С его разрешения я вынул записную книжку, строки из которой  я  воспроизвожу сейчас.

«В Ясную Поляну я приехал 21 февраля 1908 года. Въезжаю. Снег. Аллея. Идут два мужика. Гляжу — один из них Лев Николаевич. Я спрыгнул с саней, подбежал, а он в снег свернул, лошадям дорогу дает. Подошел я, поклонился и говорю:

—    Лев  Николаевич!   Необыкновенный   случай:   пятьдесят пять лет спустя внук за деда делает вам ответный визит.

Лев Николаевич не понял и строго посмотрел на меня. Я повторил  мои слова.

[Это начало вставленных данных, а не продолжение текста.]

(* ===== verification/NoiseRuns.v ===== *)
(** The database of runs without bias: [scripts/study_no_bias_noise_runs.py], its reading of the run
    directories, the classification of the runs, and the list of records.

    The directories, texts and documents are those of class [Tree] of [WaveStats]; what
    [rglob] finds under the imports, sorted, is a parameter. *)
From S2P Require Import Prelude PyStr PyFloat PyVal ChannelSpec JsonText FeConfig SpyAcquire FeMain.
From S2P Require Import SmallTools ScanRuntime ChargeWindows IntensityScan RunFiles Pools WaveStats.

(** The directories of the repository that hold runs, and the directories below the imports that
    hold a [run_metadata.json], as paths relative to the imports. *)
Class Roots : Type := {
  DARK_ROOT : string;
  OSC_ROOT : string;
  LED_ROOT : string;
  imported : string -> list string }.

Definition LXPLUS_BASE : string := "/eos/experiment/neutplatform/protodune/experiments/ColdBoxVD/2026March".

(** ** Reading *)

Definition parse_kv_line (data : gmap string string) (line : string) : gmap string string :=
  match split_once "=" line with
  | Some (key, value) => <[strip key := strip value]> data
  | None => data
  end.

Definition parse_kv_text `{Tree} (path : string) : result (gmap string string) :=
  match text_at path with
  | None => Ok ∅
  | Some text => s <-! text ;; Ok (foldl parse_kv_line ∅ (splitlines s))
  end.

(** [meta.get(k, dflt)] *)
Definition get_or (meta : gmap string string) (k dflt : string) : string := default dflt (meta !! k).

Definition split_csv_ints (value : string) : list Z :=
  sorted_set (omap (fun t => match int10 t with Ok z => Some z | Raise _ => None end)
                (filter (fun t => t <> "") (strip <$> split_on "," value))).

Definition parse_group_specs (value : string) : list Z :=
  if decide (value = "") then []
  else sorted_set (mjoin ((fun group => match split_once ":" group with
                                        | Some (channels_part, _) => split_csv_ints channels_part
                                        | None => []
                                        end) <$> split_on ";" value)).

(** ** Classification *)

Definition classify_dark_connection (name : string) : string * string :=
  let has t := contains t (lower_str name) in
  if has "open_channel" then ("open_reference", "Open channels, no mezzanine reference")
  else if has "detector_connected_up" then ("detector_connected_up", "Detector connected, cable up")
  else if has "detector_connected_down" then ("detector_connected_down", "Detector connected, cable down")
  else if has "detector_connected" then ("detector_connected", "Detector connected")
  else if has "afe" && has "connected" then ("single_afe_connection", "Single AFE mezzanine connected")
  else if has "no_choke" then ("open_reference_variant", "Open-channel reference variant without choke")
  else if has "vdmezz" then ("mezzanine_only", "Mezzanine-only study")
  else ("reference_or_unknown", "Reference or unknown dark run").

—    А!   Палкин? —спросил   меня  Лев   Николаевич.
— Нет, не Палкин, а внук дяди Ерошки.
Насупился Лев Николаевич, стоит и вниз глядит.
—    Какого Ерошки?

—    Того    самого,    у    которого   вы   пятьдесят   лет   назад в гостях  бывали, с которым охотились и которого в повести описали.
—    Епи-ишки?    Вот   оно! — и   лицо   Льва   Николаевича просияло. — Да не может быть! У Епишки и детей-то не было!
—    А был  брат Михаил Петрович, — я  его сын, Дмитрий Михайлович Сехин.
—    Сехин! Сехин!

Руку мне протянул и крепко пожал.
—    А вы кто?  Ротмистр? — и  посмотрел на мою военную шинель.
— Нет,  я  войсковой старшина.
—    А, значит, подполковник.  Ну пойдемте.

Он повернул к дому, а потом вдруг сказал:
—    Да вы садитесь в сани! Поезжайте ко мне и скажите
Илье Васильевичу, что мне надо еще десять минут погулять.

Я передал слова Толстого Илье Васильевичу, который и принял меня, поместив в комнате внизу. Через десять минут Илья Васильевич позвал меня наверх. Там были Горбунов-Посадов, Гусев и две переписчицы. Лев Николаевич вышел с сияющим лицом и отрекомендовал меня:
—    Позвольте представить племянника моего дяди Ерошки.

И  он  начал   меня   расспрашивать о станице,  вспоминая
виденное им.

—    А камышовые крыши еще есть?
—    Есть.
—    А сверстники мои живы?
—    Ергушев Иван Варфоломеевич еще жив.

—    А чихирь тот же? Какой прекрасный напиток! А рыбка шемайка?
—    Мало, да притом очень измельчала.
—    Жаль, жаль! А я отлично все помню: и Старогладовскую, и   Старый Юрт!  Горы — какая красота! Терек!  Степи!
Вот где настоящая жизнь. А Лукашка, брат Михаила Алексеевича!   Да,   да!   Все   помню.   А   как   дом,   где   я   жил? А дом Бабенковых, где жил   брат   Николай?..   А Епишкина
хата?
—    Все перестроено.
Лев Николаевич встал и сказал мне:
—    Вот вам   Гусев, расскажите ему.

Он вышел, но через пять минут вернулся, сел радостный и все вопросы о старине задавал.
—    Забывчив   вообще   я   стал.   Но   что  тогда   было — все помню!

Он опять встал и ушел, а через несколько минут позвал меня в кабинет. Я стал прощаться.
—    Садитесь, куда вы торопитесь? Я еще не успел с вами поговорить.
— Но, ваше сиятельство... — начал было я, но Лев Николаевич перебил меня: — Зачем так?..
—    Как же мне вас звать? Звать Лев Николаевич — уж очень будет фамильярно.
—    А  вы  меня  по-гребенскому.
—    Да у нас тех, кто старше тебя, зовут, как, помните, дядю звали: дядя Епишка.
—    Стало быть,  и  зовите:  дядя  Левка.  Это  очень,  очень почтенно! —он засмеялся ласково-ласково.
Я попросил у Льва Николаевича для Старогладовской школы его портрет. Он достал портрет и надписал:
«На память старогладовцам Лев Толстой».

Я уехал обласканный, счастливый. Но дорогой случилась беда у меня украли чемодан, а вместе с ним и портрет».
Довелось мне разыскать на Кавказе и еще одного старика генерала, служившего в дни юности в одной батарее с Львом Николаевичем. Но от него я добился только одной фразы:
— Как же-с... Мы оба с ним имели честь служить в одной батарее, славный был офицер.